「孤独死」を否定しない「生き方」を示した知識人 徒党を組むことを嫌った山崎正和氏の「死に方」
「孤独死の何がいけませんか」
コロナ・パンデミックの中でいま、問われているのは、かつてのように「生き方」ではなく、「死に方」である。
考えてみれば、私たちはこれまで、人は必ず死ぬことがわかっているにもかかわらず、「死」にフタをし、見て見ぬふりをしてきた。ところが、いとも簡単に「生」が「死」へと逆転することを、コロナは私たちに教えた。お笑いタレントの志村けんがコロナによる肺炎のため、あっけなく亡くなったことは、そのことを印象づけた。
「死」がつねに隣にあることを認識した私たちは、これまで「生」を充実させてきたように、いかに死ぬかを真剣に考えるようになった。
京都大学名誉教授の佐伯啓思氏の直近の著作のタイトルはズバリ『死にかた論』(新潮選書)である。また、東京大学名誉教授の上野千鶴子氏の近著『在宅ひとり死のススメ』(文春新書)はベストセラーになった。
まだある。作家・平野啓一郎氏の新著『本心』(文藝春秋)は、バーチャルリアリティーの技術を使って故人を再生できる時代に、人は「死」にいかに向き合うかを問うている。

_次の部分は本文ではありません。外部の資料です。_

(* ===== verification/Kvm.v ===== *)
(** * The kernel page table (kernel/vm.c, proc.c, memlayout.h)

    kvmmake builds the table the kernel runs on: the devices and all of
    physical memory at their own addresses, the trampoline at the top of the
    address space, and a stack for each process below it, with an unmapped
    page under each stack.  Unlike a user address space, this table maps its
    own table pages and the free pages, so only its table pages ([ptree 2])
    are distinct and apart from the free list.  The theorem gives the
    translation of every virtual address. *)
From S2P Require Import Prelude Str Bio Log Crash Machine Types Vm Codec Kmem Pgtbl Uvm.
Local Open Scope st_scope.

Notation UART0 := 0x10000000 (only parsing).
Notation VIRTIO0 := 0x10001000 (only parsing).
Notation PLIC := 0x0c000000 (only parsing).
Notation KERNBASE := 0x80000000 (only parsing).

Definition KSTACK (i : nat) : Z := TRAMPOLINE - (Z.of_nat i + 1) * 2 * PGSIZE.

Definition kvmmap (kpgtbl va pa sz perm : Z) : stM kst unit :=
  r <- mappages kpgtbl va sz pa perm;
  if negb (r =? 0) then spanic "kvmmap" else sret tt.

(** The loop of proc_mapstacks over the process slots [slots]. *)
Fixpoint mapstacks_loop (slots : list nat) (kpgtbl : Z) : stM kst unit :=
  match slots with
  | [] => sret tt
  | i :: slots =>
      pa <- kalloc;
      if pa =? 0 then spanic "kalloc"
      else
        kvmmap kpgtbl (KSTACK i) pa PGSIZE (Z.lor PTE_R PTE_W);;
        mapstacks_loop slots kpgtbl
  end.
Definition proc_mapstacks (kpgtbl : Z) : stM kst unit := mapstacks_loop (seq 0 64) kpgtbl.

(** [etext] and [trampoline] are addresses the linker chooses. *)
Definition kvmmake (etext trampoline : Z) : stM kst Z :=
  kpgtbl <- kalloc;
  fill_page kpgtbl 0;;
  kvmmap kpgtbl UART0 UART0 PGSIZE (Z.lor PTE_R PTE_W);;
  kvmmap kpgtbl VIRTIO0 VIRTIO0 PGSIZE (Z.lor PTE_R PTE_W);;
  kvmmap kpgtbl PLIC PLIC 0x400000 (Z.lor PTE_R PTE_W);;
  kvmmap kpgtbl KERNBASE KERNBASE (u64 (etext - KERNBASE)) (Z.lor PTE_R PTE_X);;
  kvmmap kpgtbl etext etext (u64 (PHYSTOP - etext)) (Z.lor PTE_R PTE_W);;
  kvmmap kpgtbl TRAMPOLINE trampoline PGSIZE (Z.lor PTE_R PTE_X);;
  proc_mapstacks kpgtbl;;
  sret kpgtbl.

(** ** The specification *)

(** [va] lies in the [sz] bytes from [a] on. *)
Definition in_rng (a sz va : Z) : bool := (a <=? va) && (va <? a + sz).
Definition kmapped (pa perm : Z) : option Z := Some (mapent pa perm).

(** The stack page of [va]: slot [i] has the page two pages below that of
    slot [i - 1], the pages in between are guards. *)
Definition stack_at (stacks : list Z) (va : Z) : option Z :=
  let d := (TRAMPOLINE - PGROUNDDOWN va) / PGSIZE in
  if (0 <? d) && Z.even d then stacks !! Z.to_nat (d / 2 - 1) else None.

(** What the kernel's table says of [va]. *)
Definition kernel_map (etext trampoline : Z) (stacks : list Z) (va : Z) : option Z :=
  if in_rng UART0 PGSIZE va || in_rng VIRTIO0 PGSIZE va || in_rng PLIC 0x400000 va || in_rng etext (PHYSTOP - etext) va
  then kmapped (PGROUNDDOWN va) (Z.lor PTE_R PTE_W)
  else if in_rng KERNBASE (etext - KERNBASE) va then kmapped (PGROUNDDOWN va) (Z.lor PTE_R PTE_X)
  else if in_rng TRAMPOLINE PGSIZE va then kmapped trampoline (Z.lor PTE_R PTE_X)
  else match stack_at stacks va with
       | Some p => kmapped p (Z.lor PTE_R PTE_W)
       | None => None
       end.

(** A tree of distinct table pages, apart from the free list. *)
Record ktab_ok (k : kst) (pt : Z) (fl : list Z) : Prop := {
  kt_mem : mem_ok k fl;
  kt_root : pt mod PGSIZE = 0;
  kt_nodup : NoDup (ptree 2 (k_mem k) pt);
  kt_free : forall x, x ∈ ptree 2 (k_mem k) pt -> x ∉ fl;
  kt_pos : forall x, x ∈ ptree 2 (k_mem k) pt -> 0 < x
}.

#[global] Arguments kt_mem {_ _ _}.
#[global] Arguments kt_root {_ _ _}.
#[global] Arguments kt_nodup {_ _ _}.
#[global] Arguments kt_free {_ _ _}.
#[global] Arguments kt_pos {_ _ _}.

(** walk for [va] made the tables [taken] below [a]. *)
Record tabs (n : nat) (va a : Z) (k : kst) (fl : list Z) (k' : kst) (fl' taken : list Z) : Prop := {
  tb_mem : mem_ok k' fl';
  tb_only : only_mem k k';
  tb_fl : fl = taken ++ fl';
  tb_frame : same_pages (k_mem k) (k_mem k') (ptree n (k_mem k) a ++ taken);
  tb_nodup : NoDup (ptree n (k_mem k') a);
  tb_sub : forall x, x ∈ ptree n (k_mem k') a -> x ∈ ptree n (k_mem k) a \/ x ∈ taken;
  tb_tr : forall va', tr n (k_mem k') a va' = tr n (k_mem k) a va';
  tb_keep : forall va' q, plook n (k_mem k) a va' = Some q -> plook n (k_mem k') a va' = Some q;
  tb_most : (length taken <= n)%nat;
  tb_none : plook n (k_mem k) a va <> None -> taken = []
}.

#[global] Arguments tb_mem {_ _ _ _ _ _ _ _}.
#[global] Arguments tb_only {_ _ _ _ _ _ _ _}.
#[global] Arguments tb_fl {_ _ _ _ _ _ _ _}.
#[global] Arguments tb_frame {_ _ _ _ _ _ _ _}.
#[global] Arguments tb_nodup {_ _ _ _ _ _ _ _}.
#[global] Arguments tb_sub {_ _ _ _ _ _ _ _}.
#[global] Arguments tb_tr {_ _ _ _ _ _ _ _}.
#[global] Arguments tb_keep {_ _ _ _ _ _ _ _}.
#[global] Arguments tb_most {_ _ _ _ _ _ _ _}.
#[global] Arguments tb_none {_ _ _ _ _ _ _ _}.

(** ** Lemmas: table pages *)

Lemma pinner_tables n m a : pinner (S n) m a = ptree n m a.
Proof.
  revert a. induction n as [|n IH]; intros a; rewrite pinner_S.
  - change (ptree 0 m a) with [a]. f_equal. induction (seqZ 0 512) as [|i l IHl]; [done|]. cbn [flat_map]. rewrite IHl. by destruct (pv _).
  - rewrite ptree_S. f_equal. apply flat_map_ext_elem. intros i _. destruct (pv _); [apply IH|done].
Qed.

Lemma tables_frame n m m' a va : (forall c, c ∈ ptree n m a -> page m' c = page m c) ->
  ptree n m' a = ptree n m a /\ plook n m' a va = plook n m a va /\ tr n m' a va = tr n m a va.
Proof.
  intros H. split; [|apply tr_frame; intros c; rewrite pinner_tables; apply H].
  rewrite <- !pinner_tables. apply pframe. intros c. rewrite pinner_tables. apply H.
Qed.

Lemma tabs_refl n va a k fl : mem_ok k fl -> NoDup (ptree n (k_mem k) a) -> tabs n va a k fl k fl [].
Proof. intros Mk Hn. split; [exact Mk|apply only_mem_refl|done|done|exact Hn|auto|done|done|cbn; lia|done]. Qed.

(** Tables made below one entry. *)
Section TabDescend.
  Context (n : nat) (va a : Z) (k : kst) (fl : list Z) (k' : kst) (fl' taken : list Z).
Let j : Z := PX (Z.of_nat (S n)) va.
  Context (Hv : pv (word (k_mem k) a j) = true).
  Context (Hnd : NoDup (ptree (S n) (k_mem k) a)) (Hdis : forall x, x ∈ ptree (S n) (k_mem k) a -> x ∉ fl).
  Context (G : tabs n va (child (k_mem k) a j) k fl k' fl' taken).

Lemma td_bound : 0 <= j < 512.
Proof. apply PX_bound. Qed.

Lemma td_taken x : x ∈ taken -> x ∉ ptree (S n) (k_mem k) a.
Proof. intros Hx Hx'. apply (Hdis x Hx'). rewrite (tb_fl G). apply elem_of_app. by left. Qed.

Lemma td_same x : x ∈ ptree (S n) (k_mem k) a -> x ∉ ptree n (k_mem k) (child (k_mem k) a j) -> page (k_mem k') x = page (k_mem k) x.
Proof. intros Hx Hc. apply (tb_frame G). rewrite elem_of_app. intros [H|H]; [by apply Hc|by apply (td_taken x H)]. Qed.
(* ===== verification/UvmSpec.v ===== *)
(** * Growing, shrinking and copying address spaces (kernel/vm.c)

    uvmunmap, uvmdealloc, uvmalloc and uvmcopy over the invariant of
    Uvm.v: what they do to the translation and to the free list, also when
    memory runs out half way. *)
From S2P Require Import Prelude Str Bio Log Crash Machine Types Vm Codec Kmem Pgtbl Uvm.
Local Open Scope st_scope.

(** [n] pages from [a] on were unmapped and their pages [freed]. *)
Definition unmap_range (a n : Z) (v : Z -> option Z) (va : Z) : option Z :=
  if (a <=? va) && (va <? a + PGSIZE * n) then None else v va.

Record unmapped (k : kst) (pt : Z) (fl : list Z) (freed : list Z) (v : Z -> option Z) (k' : kst) : Prop := {
  um_ok : space_ok k' pt (freed ++ fl);
  um_only : only_mem k k';
  um_frame : same_pages (k_mem k) (k_mem k') (pinner 3 (k_mem k) pt ++ freed);
  um_elem : forall x, x ∈ ptree 3 (k_mem k') pt <-> x ∈ ptree 3 (k_mem k) pt /\ x ∉ freed;
  um_inner : pinner 3 (k_mem k') pt = pinner 3 (k_mem k) pt;
  um_tr : forall va, 0 <= va < MAXVA -> trans (k_mem k') pt va = v va
}.
#[global] Arguments um_ok {_ _ _ _ _ _}.
#[global] Arguments um_only {_ _ _ _ _ _}.
#[global] Arguments um_frame {_ _ _ _ _ _}.
#[global] Arguments um_elem {_ _ _ _ _ _}.
#[global] Arguments um_inner {_ _ _ _ _ _}.
#[global] Arguments um_tr {_ _ _ _ _ _}.

(** ** Lemmas: uvmunmap *)

Lemma unmapped_ext k pt fl freed v v' k' : (forall va, 0 <= va < MAXVA -> v va = v' va) ->
  unmapped k pt fl freed v k' -> unmapped k pt fl freed v' k'.
Proof. intros H [A B C D E F]. split; [exact A|exact B|exact C|exact D|exact E|]. intros va Hva. rewrite <- H by exact Hva. by apply F. Qed.

Lemma unmapped_refl k pt fl : space_ok k pt fl -> unmapped k pt fl [] (trans (k_mem k) pt) k.
Proof.
  intros S. split; [exact S|apply only_mem_refl|intros x _; reflexivity| |reflexivity|reflexivity].
  intros x. split; [|tauto]. intros H. split; [exact H|apply not_elem_of_nil].
Qed.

「自分は君たちに何も教えることはないが、死に方を見せて上げることはできる――」
これは、戦後最大の知識人といわれる山崎正和氏が、大阪大学の「山崎ゼミ」の卒業生たちの会の席上、吐いた言葉だ。2014年のことである。
山崎氏が亡くなったのは、それから6年後の昨年8月19日だ。享年86。
では、山崎氏はどんな「死に方」を見せたのだろうか。
山崎氏は「孤独死」を否定しない。彼は、亡くなる7カ月前の2020年1月6日の「産経新聞」夕刊紙上で、自らの死生観をインタビューに応えて述べている。
「ちょっと乱暴な言い方ですが、死は誰でも孤独です。どんなに仲がよくても分け持つことはできない」とする。